### Input:
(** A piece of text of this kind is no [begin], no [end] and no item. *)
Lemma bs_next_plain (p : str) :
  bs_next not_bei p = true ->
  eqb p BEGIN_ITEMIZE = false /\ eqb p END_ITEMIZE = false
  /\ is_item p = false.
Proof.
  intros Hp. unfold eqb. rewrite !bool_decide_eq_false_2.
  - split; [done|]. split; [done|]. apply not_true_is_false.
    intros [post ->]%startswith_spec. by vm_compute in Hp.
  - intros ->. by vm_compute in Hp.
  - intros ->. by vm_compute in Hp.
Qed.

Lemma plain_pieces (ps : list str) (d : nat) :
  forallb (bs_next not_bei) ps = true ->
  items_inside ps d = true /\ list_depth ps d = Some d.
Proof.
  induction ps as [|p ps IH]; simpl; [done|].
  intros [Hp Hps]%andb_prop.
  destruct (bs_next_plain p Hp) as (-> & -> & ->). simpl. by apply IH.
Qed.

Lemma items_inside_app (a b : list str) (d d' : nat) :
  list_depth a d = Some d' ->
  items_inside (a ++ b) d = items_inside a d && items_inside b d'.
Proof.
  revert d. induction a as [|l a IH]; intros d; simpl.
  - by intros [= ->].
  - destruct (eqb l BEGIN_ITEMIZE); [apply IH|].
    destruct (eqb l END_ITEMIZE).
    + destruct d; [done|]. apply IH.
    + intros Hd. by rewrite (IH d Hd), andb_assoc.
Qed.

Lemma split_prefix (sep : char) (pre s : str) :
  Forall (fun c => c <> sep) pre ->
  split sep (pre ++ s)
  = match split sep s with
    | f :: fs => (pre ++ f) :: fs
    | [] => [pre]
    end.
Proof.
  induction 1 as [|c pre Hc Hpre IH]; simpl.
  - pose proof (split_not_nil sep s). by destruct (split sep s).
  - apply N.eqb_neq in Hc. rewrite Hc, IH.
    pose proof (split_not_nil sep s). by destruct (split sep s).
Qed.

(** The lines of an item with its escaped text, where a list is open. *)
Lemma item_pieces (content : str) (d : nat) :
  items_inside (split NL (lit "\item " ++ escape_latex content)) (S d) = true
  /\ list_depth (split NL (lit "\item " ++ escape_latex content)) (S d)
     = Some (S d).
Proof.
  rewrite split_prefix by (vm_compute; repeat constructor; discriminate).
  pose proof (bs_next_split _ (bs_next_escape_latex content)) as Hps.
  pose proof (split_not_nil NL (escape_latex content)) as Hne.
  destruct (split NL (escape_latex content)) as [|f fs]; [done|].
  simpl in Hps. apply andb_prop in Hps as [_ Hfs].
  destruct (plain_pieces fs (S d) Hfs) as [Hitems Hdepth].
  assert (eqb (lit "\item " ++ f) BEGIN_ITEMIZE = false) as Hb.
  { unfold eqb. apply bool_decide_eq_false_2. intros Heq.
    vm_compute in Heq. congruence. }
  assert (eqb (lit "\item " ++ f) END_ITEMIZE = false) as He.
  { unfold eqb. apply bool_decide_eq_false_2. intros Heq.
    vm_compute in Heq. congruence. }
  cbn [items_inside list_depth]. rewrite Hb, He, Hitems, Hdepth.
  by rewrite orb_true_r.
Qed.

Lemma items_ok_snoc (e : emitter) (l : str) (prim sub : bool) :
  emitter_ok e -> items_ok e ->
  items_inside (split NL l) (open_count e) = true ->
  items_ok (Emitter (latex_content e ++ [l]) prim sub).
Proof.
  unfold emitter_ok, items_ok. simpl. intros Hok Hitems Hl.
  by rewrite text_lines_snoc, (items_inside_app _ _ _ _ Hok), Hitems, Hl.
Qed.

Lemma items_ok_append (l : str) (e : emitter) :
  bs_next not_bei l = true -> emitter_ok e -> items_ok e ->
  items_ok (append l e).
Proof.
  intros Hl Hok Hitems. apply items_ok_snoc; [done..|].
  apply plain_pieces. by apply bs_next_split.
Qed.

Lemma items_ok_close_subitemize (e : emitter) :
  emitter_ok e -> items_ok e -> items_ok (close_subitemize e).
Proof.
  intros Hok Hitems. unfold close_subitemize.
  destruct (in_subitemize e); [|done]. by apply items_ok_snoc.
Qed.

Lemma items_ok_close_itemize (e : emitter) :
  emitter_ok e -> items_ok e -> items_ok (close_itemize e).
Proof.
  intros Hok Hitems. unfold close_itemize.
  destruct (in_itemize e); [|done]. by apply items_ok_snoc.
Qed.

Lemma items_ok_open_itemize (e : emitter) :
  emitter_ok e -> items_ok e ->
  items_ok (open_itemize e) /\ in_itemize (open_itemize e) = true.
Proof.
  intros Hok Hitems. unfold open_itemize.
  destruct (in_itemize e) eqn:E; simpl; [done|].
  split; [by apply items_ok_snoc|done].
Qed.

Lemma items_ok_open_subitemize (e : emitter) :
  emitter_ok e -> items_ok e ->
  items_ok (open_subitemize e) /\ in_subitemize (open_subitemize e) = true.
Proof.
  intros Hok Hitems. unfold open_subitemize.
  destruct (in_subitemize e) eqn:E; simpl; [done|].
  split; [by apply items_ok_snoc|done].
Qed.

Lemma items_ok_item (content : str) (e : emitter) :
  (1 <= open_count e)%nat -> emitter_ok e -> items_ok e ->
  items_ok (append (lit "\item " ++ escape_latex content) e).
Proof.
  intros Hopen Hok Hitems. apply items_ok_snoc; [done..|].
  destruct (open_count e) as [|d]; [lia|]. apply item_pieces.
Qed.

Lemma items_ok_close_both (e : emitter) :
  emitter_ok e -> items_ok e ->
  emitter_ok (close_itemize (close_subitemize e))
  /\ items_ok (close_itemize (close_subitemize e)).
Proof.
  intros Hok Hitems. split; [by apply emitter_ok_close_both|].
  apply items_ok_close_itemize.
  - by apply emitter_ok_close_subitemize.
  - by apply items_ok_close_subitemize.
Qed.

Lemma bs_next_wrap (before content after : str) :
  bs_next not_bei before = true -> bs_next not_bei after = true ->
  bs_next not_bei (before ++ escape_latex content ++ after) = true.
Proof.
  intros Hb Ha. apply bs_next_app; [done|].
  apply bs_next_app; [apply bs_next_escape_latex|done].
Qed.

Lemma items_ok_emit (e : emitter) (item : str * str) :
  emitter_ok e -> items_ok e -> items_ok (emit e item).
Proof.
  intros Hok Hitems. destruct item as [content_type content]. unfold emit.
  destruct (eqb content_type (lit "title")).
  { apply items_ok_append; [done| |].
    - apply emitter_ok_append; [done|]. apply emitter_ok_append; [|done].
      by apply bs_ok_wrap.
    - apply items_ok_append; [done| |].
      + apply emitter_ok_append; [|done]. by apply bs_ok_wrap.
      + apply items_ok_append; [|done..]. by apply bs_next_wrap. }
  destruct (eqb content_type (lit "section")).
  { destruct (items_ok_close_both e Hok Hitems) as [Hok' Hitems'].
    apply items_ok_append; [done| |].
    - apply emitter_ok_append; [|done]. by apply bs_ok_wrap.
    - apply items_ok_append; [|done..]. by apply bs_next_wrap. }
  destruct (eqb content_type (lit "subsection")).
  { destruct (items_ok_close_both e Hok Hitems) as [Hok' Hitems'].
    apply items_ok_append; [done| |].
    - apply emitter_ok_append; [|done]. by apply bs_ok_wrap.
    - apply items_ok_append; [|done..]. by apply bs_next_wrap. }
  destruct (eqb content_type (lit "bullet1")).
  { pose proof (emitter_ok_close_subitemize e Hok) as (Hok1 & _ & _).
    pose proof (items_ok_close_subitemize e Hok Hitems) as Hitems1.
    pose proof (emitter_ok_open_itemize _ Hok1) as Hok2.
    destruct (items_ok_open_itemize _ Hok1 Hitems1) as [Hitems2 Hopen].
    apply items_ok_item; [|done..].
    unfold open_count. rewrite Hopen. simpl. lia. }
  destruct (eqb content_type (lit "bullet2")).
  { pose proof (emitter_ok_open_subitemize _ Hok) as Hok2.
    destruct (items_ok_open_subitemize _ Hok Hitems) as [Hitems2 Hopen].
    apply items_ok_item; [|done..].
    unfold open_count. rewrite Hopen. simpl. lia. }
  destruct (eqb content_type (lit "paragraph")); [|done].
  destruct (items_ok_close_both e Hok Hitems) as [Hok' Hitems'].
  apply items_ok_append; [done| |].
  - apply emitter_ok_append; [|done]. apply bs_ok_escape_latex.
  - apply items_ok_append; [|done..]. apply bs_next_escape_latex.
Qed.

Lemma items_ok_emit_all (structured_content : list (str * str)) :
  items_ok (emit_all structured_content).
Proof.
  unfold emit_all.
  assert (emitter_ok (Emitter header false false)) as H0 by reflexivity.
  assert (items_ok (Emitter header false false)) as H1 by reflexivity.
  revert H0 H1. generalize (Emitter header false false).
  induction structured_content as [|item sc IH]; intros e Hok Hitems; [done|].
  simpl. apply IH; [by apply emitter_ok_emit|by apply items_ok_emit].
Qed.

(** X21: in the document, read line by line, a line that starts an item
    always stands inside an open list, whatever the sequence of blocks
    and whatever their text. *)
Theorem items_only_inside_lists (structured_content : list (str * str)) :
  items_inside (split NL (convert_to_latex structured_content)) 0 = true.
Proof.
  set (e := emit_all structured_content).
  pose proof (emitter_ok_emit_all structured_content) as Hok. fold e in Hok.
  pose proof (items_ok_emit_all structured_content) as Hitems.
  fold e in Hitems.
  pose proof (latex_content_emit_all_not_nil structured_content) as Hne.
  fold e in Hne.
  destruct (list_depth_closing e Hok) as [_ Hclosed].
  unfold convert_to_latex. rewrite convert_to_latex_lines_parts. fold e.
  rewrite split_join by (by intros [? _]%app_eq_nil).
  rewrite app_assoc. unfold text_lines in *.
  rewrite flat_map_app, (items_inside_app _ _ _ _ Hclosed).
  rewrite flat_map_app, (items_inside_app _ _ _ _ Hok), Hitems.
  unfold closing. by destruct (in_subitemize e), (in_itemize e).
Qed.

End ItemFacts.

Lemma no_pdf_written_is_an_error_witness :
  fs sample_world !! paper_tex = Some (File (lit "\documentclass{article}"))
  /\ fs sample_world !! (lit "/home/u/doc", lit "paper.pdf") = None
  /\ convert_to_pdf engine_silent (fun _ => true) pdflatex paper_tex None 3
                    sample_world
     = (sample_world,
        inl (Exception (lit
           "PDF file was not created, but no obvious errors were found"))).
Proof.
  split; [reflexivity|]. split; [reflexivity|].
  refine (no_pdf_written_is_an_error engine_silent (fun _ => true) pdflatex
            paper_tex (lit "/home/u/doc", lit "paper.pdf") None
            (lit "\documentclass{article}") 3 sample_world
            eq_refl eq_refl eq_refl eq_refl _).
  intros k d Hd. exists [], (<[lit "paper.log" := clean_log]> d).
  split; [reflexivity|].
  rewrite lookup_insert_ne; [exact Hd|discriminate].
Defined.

### About this task:
From the data above, return every line from the line that has "- destruct (eqb" up to and including the line that has "items_inside (split NL (lit", exactly.

### Solution to this problem:
  - destruct (eqb l BEGIN_ITEMIZE); [apply IH|].
    destruct (eqb l END_ITEMIZE).
    + destruct d; [done|]. apply IH.
    + intros Hd. by rewrite (IH d Hd), andb_assoc.
Qed.

Lemma split_prefix (sep : char) (pre s : str) :
  Forall (fun c => c <> sep) pre ->
  split sep (pre ++ s)
  = match split sep s with
    | f :: fs => (pre ++ f) :: fs
    | [] => [pre]
    end.
Proof.
  induction 1 as [|c pre Hc Hpre IH]; simpl.
  - pose proof (split_not_nil sep s). by destruct (split sep s).
  - apply N.eqb_neq in Hc. rewrite Hc, IH.
    pose proof (split_not_nil sep s). by destruct (split sep s).
Qed.

(** The lines of an item with its escaped text, where a list is open. *)
Lemma item_pieces (content : str) (d : nat) :
  items_inside (split NL (lit "\item " ++ escape_latex content)) (S d) = true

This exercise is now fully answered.